*** Begin section ***

(* ===== verification/SqCompilerEnds.v ===== *)
(** * The compiler comes to an end

    On every text [Compile] gives a function or stops with an error: no loop and
    no recursion of the compiler runs away.  Each call of a function of the
    grammar has fewer characters in front of it than the call it is made from, or
    a function further down in the grammar.  The tables of the compiler keep
    their invariants on the way. *)

From Stdlib Require Import Ascii.
From stdpp Require Import base numbers gmap strings option list.
From S2P Require Import Prelude CType SqObject SqTable SqTableInv SqTableSpec SqString SqProto SqLexer SqLexerSpec SqKeywords SqFuncState SqCompiler.

Open Scope Z_scope.

(** ** Computations that end *)

(** Fuel does not run out, and a result is in [Q]. *)
Definition ends {S A} (m : stM S A) (s : S) (Q : A → S → Prop) : Prop :=
  match m s with Ok (a, s') => Q a s' | Err OutOfFuel => False | Err _ => True end.

Section ends.
Context {S A B : Type}.
Implicit Types (m : stM S A) (f : A → stM S B) (s : S).

Lemma ends_mono m s (Q Q' : A → S → Prop) : ends m s Q → (∀ a s', Q a s' → Q' a s') → ends m s Q'.
Proof. unfold ends. intros Hm HQ. destruct (m s) as [[a s']|]; [by apply HQ|done]. Qed.
Lemma ends_bind m f s (Q : B → S → Prop) : ends m s (λ a s', ends (f a) s' Q) → ends (m ≫= f) s Q.
Proof. unfold ends, mbind, stM_bind. intros Hm. destruct (m s) as [[a s']|[]]; done. Qed.
Lemma ends_ret (a : A) s (Q : A → S → Prop) : Q a s → ends (mret a) s Q.
Proof. done. Qed.
Lemma ends_gets (g : S → A) s (Q : A → S → Prop) : Q (g s) s → ends (gets g) s Q.
Proof. done. Qed.
Lemma ends_modify (g : S → S) s (Q : () → S → Prop) : Q () (g s) → ends (modify g) s Q.
Proof. done. Qed.
Lemma ends_raise e s (Q : A → S → Prop) : e ≠ OutOfFuel → ends (raise e) s Q.
Proof. unfold ends, raise. by destruct e. Qed.
Lemma ends_lift (r : res A) s (Q : A → S → Prop) : r ≠ Err OutOfFuel → (∀ a, r = Ok a → Q a s) → ends (lift r) s Q.
Proof. unfold ends, lift. destruct r as [|[]]; auto. Qed.
Lemma ends_when b (m : stM S ()) s (Q : () → S → Prop) : (b = true → ends m s Q) → (b = false → Q () s) → ends (when b m) s Q.
Proof. destruct b; intros H1 H2; [by apply H1|by apply H2]. Qed.
Lemma ends_safe m s (Q : A → S → Prop) : safe m s Q → ends m s Q.
Proof. unfold ends, safe. by destruct (m s) as [[]|[]]. Qed.
Lemma ends_and m s (Q Q' : A → S → Prop) : ends m s Q → ends m s Q' → ends m s (λ a s', Q a s' ∧ Q' a s').
Proof. unfold ends. by destruct (m s) as [[]|[]]. Qed.
End ends.

Lemma switch_intro {A} (P : A → Prop) t cases d :
  Forall (λ c, t = c.1 → P c.2) cases → (Forall (λ c, t ≠ c.1) cases → P d) → P (switch t cases d).
Proof.
  intros Hc. induction Hc as [|[k a] cases Ha Hc IH]; intros Hd; simpl; [by apply Hd|].
  destruct (Z.eqb_spec t k) as [->|Hne]; [by apply Ha|]. apply IH. intros Hall. apply Hd. by constructor.
Qed.

(** ** The tables *)

Section tables.
Context `{Allocator}.

(** A string is one of [sm]. *)
Definition live_in (sm : gmap Z (list ascii)) (o : SQObject) : Prop := _type o = OT_STRING → is_Some (sm !! _unVal o).

(** The table is a map whose strings are strings of [sm]. *)
Definition table_ok (st : SQStringTable) (sm : gmap Z (list ascii)) (t : SQTable) : Prop :=
  ∃ m, @models (heap_of st) t m ∧ ∀ k v, m !! k = Some v → live_in sm k ∧ live_in sm v.

Lemma live_in_grow sm sm' o : sm ⊆ sm' → live_in sm o → live_in sm' o.
Proof using Type. intros Hsub Ho Et. destruct (Ho Et) as [w Hw]. exists w. by eapply lookup_weaken. Qed.

Lemma models_grow st sm st' sm' t m : interns st sm → interns st' sm' → sm ⊆ sm' → (∀ k v, m !! k = Some v → live_in sm k ∧ live_in sm v) →
  @models (heap_of st) t m → @models (heap_of st') t m.
Proof using Type.
  intros Hi Hi' Hsub Hk. apply models_heap. intros k v Hkv. unfold HashObj. destruct (_type k) eqn:Et; try done.
  destruct (proj1 (Hk k v Hkv) Et) as [w Hw]. destruct (heap_of_live st sm _ w Hi Hw) as [_ ->].
  destruct (heap_of_live st' sm' (_unVal k) w Hi') as [_ ->]; [by eapply lookup_weaken|done].
Qed.
Lemma table_ok_grow st sm st' sm' t : interns st sm → interns st' sm' → sm ⊆ sm' → table_ok st sm t → table_ok st' sm' t.
Proof using Type.
  intros Hi Hi' Hsub (m & Hm & Hk). exists m. split; [by apply (models_grow st sm st' sm')|]. intros k v [? ?]%Hk; split; by eapply live_in_grow.
Qed.
Section operators.
Context {KT : KeywordTable} {FR : FloatReader} `{Allocator}.
Context (_sourcename : SQObject) (_lineinfo : bool) (rec : nonterminal → cM ()) (M : nat).
Context (Hrec : rec_ok _sourcename M rec).
Abbreviation body_ok := (body_ok _sourcename _lineinfo rec M).

Lemma comma_ok : body_ok NCommaExpr.
Proof using Hrec. body. unfold CommaExpr. gsteps. Qed.
Lemma comma_rest_ok : body_ok NCommaRest.
Proof using Hrec. body. unfold comma_rest. gsteps. Qed.
Lemma expression_ok : body_ok NExpression.
Proof using Hrec. body. unfold Expression, fresh_es. gsteps. Qed.
Lemma operators_ok N : N ∈ [NLogicalOrExp; NLogicalAndExp; NBitwiseOrExp; NBitwiseXorExp; NBitwiseAndExp; NEqExp; NCompExp; NShiftExp; NPlusExp; NMultExp] →
  body_ok N.
Proof using Hrec.
  intros HN. repeat (apply elem_of_cons in HN as [->|HN]); [..|by apply elem_of_nil in HN]; body;
    unfold LogicalOrExp, LogicalAndExp, BitwiseOrExp, BitwiseXorExp, BitwiseAndExp, EqExp, CompExp, ShiftExp, PlusExp, MultExp; gsteps.
Qed.
Lemma rests_ok N : N ∈ [NLogicalAndRest; NBitwiseOrRest; NBitwiseXorRest; NBitwiseAndRest; NEqRest; NCompRest; NShiftRest; NPlusRest; NMultRest] → body_ok N.
Proof using Hrec.
  intros HN. repeat (apply elem_of_cons in HN as [->|HN]); [..|by apply elem_of_nil in HN]; body;
    unfold logical_and_rest, bitwise_or_rest, bitwise_xor_rest, bitwise_and_rest, eq_rest, comp_rest, shift_rest, plus_rest, mult_rest; gsteps.
Qed.
End operators.

Section factors.
Context {KT : KeywordTable} {FR : FloatReader} `{Allocator}.
Context (_sourcename : SQObject) (_lineinfo : bool) (rec : nonterminal → cM ()) (M : nat).
Context (Hrec : rec_ok _sourcename M rec).
Abbreviation goes := (goes _sourcename M).
Abbreviation body_ok := (body_ok _sourcename _lineinfo rec M).
Ltac enter := let c := fresh "c" in intros n c Hi Hsrc Hroom Hread Htok; assert (strs c ⊆ strs c) by done.

Lemma prefixed_ok : body_ok NPrefixedExpr.
Proof using Hrec. body. unfold PrefixedExpr. gsteps. Qed.
Lemma prefixed_rest_ok : body_ok NPrefixedRest.
Proof using Hrec. body. unfold prefixed_rest, postfix_step. gsteps. Qed.
Lemma array_rest_ok apos key : body_ok (NArrayRest apos key).
Proof using Hrec. body. unfold array_rest. gsteps. Qed.
Lemma call_args_ok rawcall nargs : body_ok (NCallArgs rawcall nargs).
Proof using Hrec. body. unfold call_args. gsteps. Qed.

Lemma DeleteExpr_goes : goes (DeleteExpr rec).
Proof using Hrec. enter. unfold DeleteExpr. gsteps. Qed.
Lemma PrefixIncDec_goes tok : goes (PrefixIncDec rec tok).
Proof using Hrec. enter. unfold PrefixIncDec. gsteps. Qed.
Lemma plain_factor_ok n c : inv n c → live c _sourcename → (n + to_read c ≤ room)%nat → (40 * to_read c + 1 ≤ M)%nat →
  ends (plain_factor _sourcename rec (_token c)) c (λ _ c', after 1 n c c').
Proof using Hrec.
  start. unfold plain_factor, UnaryOP. gstep;
    lazymatch goal with
    | |- ends (PrefixIncDec _ _) _ _ => part PrefixIncDec_goes
    | |- ends (DeleteExpr _) _ _ => part DeleteExpr_goes
    | |- _ => idtac
    end; gsteps.
Qed.
(** [::] becomes a dot, which is less to read. *)
Lemma colon_ok n c : inv n c → _token c = TK_DOUBLE_COLON → ends (modify (with_token (ch "."))) c (λ _ c', reads 1 n c c').
Proof using Type.
  intros Hi Ht. apply ends_modify. split; [by destruct Hi|done|]. unfold to_read. simpl. rewrite Ht.
  change (weight TK_DOUBLE_COLON) with 2%nat. change (weight (ch ".")) with 1%nat. lia.
Qed.
Lemma factor_ok : body_ok NFactor.
Proof using Hrec.
  body. unfold Factor. gstep. gstep.
  gstep; [gsteps| | | | |gstep; part plain_factor_ok; gsteps].
  1-3: do 4 gstep; part variable_ok; gsteps.
  do 7 gstep. part colon_ok. gsteps.
Qed.
End factors.

Section functions.
Context {KT : KeywordTable} {FR : FloatReader} `{Allocator}.
Context (_sourcename : SQObject) (_lineinfo : bool) (rec : nonterminal → cM ()) (M : nat).
Context (Hrec : rec_ok _sourcename M rec).
Abbreviation goes := (goes _sourcename M).
Abbreviation body_ok := (body_ok _sourcename _lineinfo rec M).

Lemma table_or_class_ok s t : body_ok (NTableOrClass s t).
Proof using Hrec. body. unfold ParseTableOrClass. gsteps. Qed.
Lemma member_pair_ok s n c : inv n c → live c _sourcename → (n + to_read c ≤ room)%nat → (40 * to_read c ≤ M)%nat →
  ends (member_pair rec s) c (λ _ c', after 1 n c c').
Proof using Hrec. start. unfold member_pair, member_function, named_member. gsteps. Qed.
Lemma table_rest_ok s t tpos k : body_ok (NTableRest s t tpos k).
Proof using Hrec.
  body. unfold table_rest, member_attributes, member_static. do 2 gstep. gstep; [gsteps|]. gstep. join gsteps. gstep. join gsteps. gstep.
  part member_pair_ok. gsteps.
Qed.
Lemma class_ok : body_ok NClassExp.
Proof using Hrec. body. unfold ClassExp. gsteps. Qed.
Lemma function_exp_ok t lambda : body_ok (NFunctionExp t lambda).
Proof using Hrec. body. unfold FunctionExp. gsteps. Qed.
Lemma calm_PushChildState : calm PushChildState.
Proof using Type. intros n c. apply PushChildState_ok. Qed.
Hint Resolve calm_PushChildState : calm.
Lemma create_function_ok name lambda : body_ok (NCreateFunction name lambda).
Proof using Hrec. body. unfold CreateFunction. gsteps. Qed.
Lemma params_ok lambda k : body_ok (NParams lambda k).
Proof using Hrec. body. unfold params. gsteps. Qed.
Lemma function_body_ok lambda k : body_ok (NFunctionBody lambda k).
Proof using Hrec.
  body. unfold function_body. pose proof room_bound. gsteps.
  all: match goal with |- ends _ ?c _ => eapply ends_mono; [eapply leave_child_ok; [eassumption|lia]|]; intros [] c' Hq; behind c c' Hq end; gsteps.
Qed.
End functions.

Ltac enter := let c := fresh "c" in intros n c Hi Hsrc Hroom Hread Htok; assert (strs c ⊆ strs c) by done.

Ltac scalar :=
  lazymatch goal with
  | |- ends ExpectScalar ?c _ =>
      eapply ends_mono; [eapply ExpectScalar_ok; eassumption|]; let o := fresh "o" in let c' := fresh "c" in let H := fresh "H" in
      intros o c' [H ?]; cbv beta; behind c c' H
  end.

Section statements.
Context {KT : KeywordTable} {FR : FloatReader} `{Allocator}.
Context (_sourcename : SQObject) (_lineinfo : bool) (rec : nonterminal → cM ()) (M : nat).
Context (Hrec : rec_ok _sourcename M rec).
Abbreviation goes := (goes _sourcename M).
Abbreviation body_ok := (body_ok _sourcename _lineinfo rec M).

Lemma statements_ok : body_ok NStatements.
Proof using Hrec.
  body. unfold Statements. gsteps.
Qed.
Lemma block_goes close : goes (block rec close).
Proof using Hrec. enter. unfold block. gsteps. Qed.
Lemma if_block_ok : body_ok NIfBlock.
Proof using Hrec. body. unfold IfBlock. do 2 gstep. gstep; [part block_goes|]; gsteps. Qed.
Lemma LocalDeclStatement_goes : goes (LocalDeclStatement rec).
Proof using Hrec. enter. unfold LocalDeclStatement. gsteps. Qed.
Lemma local_decl_ok : body_ok NLocalDecl.
Proof using Hrec. body. unfold local_decl. gsteps. Qed.
Lemma IfStatement_goes : goes (IfStatement rec).
Proof using Hrec. enter. unfold IfStatement, paren_expr. gsteps. Qed.
Lemma WhileStatement_goes : goes (WhileStatement rec).
Proof using Hrec. enter. unfold WhileStatement, paren_expr. gsteps. Qed.
Lemma DoWhileStatement_goes : goes (DoWhileStatement rec).
Proof using Hrec. enter. unfold DoWhileStatement. gsteps. Qed.
Lemma ForEachStatement_goes : goes (ForEachStatement rec).
Proof using Hrec. enter. unfold ForEachStatement. gsteps. Qed.
Lemma cases_ok expr b t s k : body_ok (NCases expr b t s k).
Proof using Hrec. body. unfold cases, switch_end, scoped. gsteps. Qed.
Lemma SwitchStatement_goes : goes (SwitchStatement rec).
Proof using Hrec. enter. unfold SwitchStatement, paren_expr. gsteps. Qed.
Lemma FunctionStatement_goes : goes (FunctionStatement rec).
Proof using Hrec. enter. unfold FunctionStatement, qualified_name. gsteps. Qed.
Lemma qualified_ok id : body_ok (NQualified id).
Proof using Hrec. body. unfold qualified_rest, qualified_name. gsteps. Qed.
Lemma ClassStatement_goes : goes (ClassStatement rec).
Proof using Hrec. enter. unfold ClassStatement. gsteps. Qed.
Lemma TryCatchStatement_goes : goes (TryCatchStatement rec).
Proof using Hrec. enter. unfold TryCatchStatement, scoped. gsteps. Qed.
Lemma return_goes op : goes (return_statement rec op).
Proof using Hrec. enter. unfold return_statement, pop_traps. gsteps. Qed.
Lemma ForStatement_goes : goes (ForStatement rec).
Proof using Hrec.
  enter. unfold ForStatement. do 11 gstep.
  join ltac:(gstep; [part LocalDeclStatement_goes|]; gsteps). do 11 gstep. join gsteps. do 11 gstep. join gsteps. gsteps.
Qed.
Lemma leave_block_goes targets msg note : (∀ p f, _literals (note p f) = _literals f ∧ _strings (note p f) = _strings f) → goes (leave_block targets msg note).
Proof using Type.
  intros Hnote. enter. unfold leave_block. gstep. gstep. destruct (last (targets (_fs c))) as [traps|]; [|gsteps].
  assert (∀ p, calm (fs (modify (note p)))) as Hn by (intros p; apply calm_fs, frugal_modify, Hnote). gsteps; part Hn; gsteps.
Qed.
Lemma const_goes : goes const_statement.
Proof using Type.
  enter. unfold const_statement. gsteps.
  scalar. gstep. gstep. part new_const_ok. gsteps.
Qed.
Lemma EnumStatement_goes : goes (EnumStatement rec).
Proof using Hrec. enter. unfold EnumStatement. gsteps. Qed.
Lemma enum_rest_ok id table nval : body_ok (NEnumRest id table nval).
Proof using Hrec.
  body. unfold enum_rest. do 2 gstep. gstep; [gstep; part new_const_ok; gsteps|]. gsteps; try scalar; gsteps; part new_enum_slot_ok; gsteps.
Qed.

Lemma statement_body_ok closeframe n c : inv n c → live c _sourcename → (n + to_read c ≤ room)%nat → (40 * to_read c + 15 ≤ M)%nat →
  ends (statement_body rec closeframe (_token c)) c (λ _ c', after 1 n c c').
Proof using Hrec.
  start. unfold statement_body. gstep;
    lazymatch goal with
    | |- ends (IfStatement _) _ _ => part IfStatement_goes
    | |- ends (WhileStatement _) _ _ => part WhileStatement_goes
    | |- ends (DoWhileStatement _) _ _ => part DoWhileStatement_goes
    | |- ends (ForStatement _) _ _ => part ForStatement_goes
    | |- ends (ForEachStatement _) _ _ => part ForEachStatement_goes
    | |- ends (SwitchStatement _) _ _ => part SwitchStatement_goes
    | |- ends (LocalDeclStatement _) _ _ => part LocalDeclStatement_goes
    | |- ends (return_statement _ _) _ _ => part return_goes
    | |- ends (leave_block _ _ _) _ _ => part leave_block_goes
    | |- ends (FunctionStatement _) _ _ => part FunctionStatement_goes
    | |- ends (ClassStatement _) _ _ => part ClassStatement_goes
    | |- ends (EnumStatement _) _ _ => part EnumStatement_goes
    | |- ends (block _ _) _ _ => part block_goes
    | |- ends (TryCatchStatement _) _ _ => part TryCatchStatement_goes
    | |- ends const_statement _ _ => part const_goes
    | |- _ => idtac
    end; gsteps.
  part return_goes. gsteps.
Qed.
Lemma statement_ok closeframe : body_ok (NStatement closeframe).
Proof using Hrec.
  body. unfold Statement. do 7 gstep. unfold token. do 2 gstep. part statement_body_ok. gsteps.
Qed.

(** A step of the recursion *)
Lemma run_ok N : body_ok N.
Proof using Hrec.
  destruct N; eauto using statement_ok, statements_ok, comma_ok, comma_rest_ok, expression_ok, prefixed_ok, prefixed_rest_ok, factor_ok, array_rest_ok,
    call_args_ok, table_or_class_ok, table_rest_ok, local_decl_ok, if_block_ok, cases_ok, qualified_ok, enum_rest_ok, function_exp_ok, class_ok,
    create_function_ok, params_ok, function_body_ok;
    first [by eapply operators_ok; [eassumption|set_solver] | by eapply rests_ok; [eassumption|set_solver]].
Qed.
End statements.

*** End section ***

**GOAL OF THE EXERCISE**
If a line above holds the string "Require", return it as it stands.

**YOUR RESPONSE**
From Stdlib Require Import Ascii.
From stdpp Require Import base numbers gmap strings option list.
From S2P Require Import Prelude CType SqObject SqTable SqTableInv SqTableSpec SqString SqProto SqLexer SqLexerSpec SqKeywords SqFuncState SqCompiler.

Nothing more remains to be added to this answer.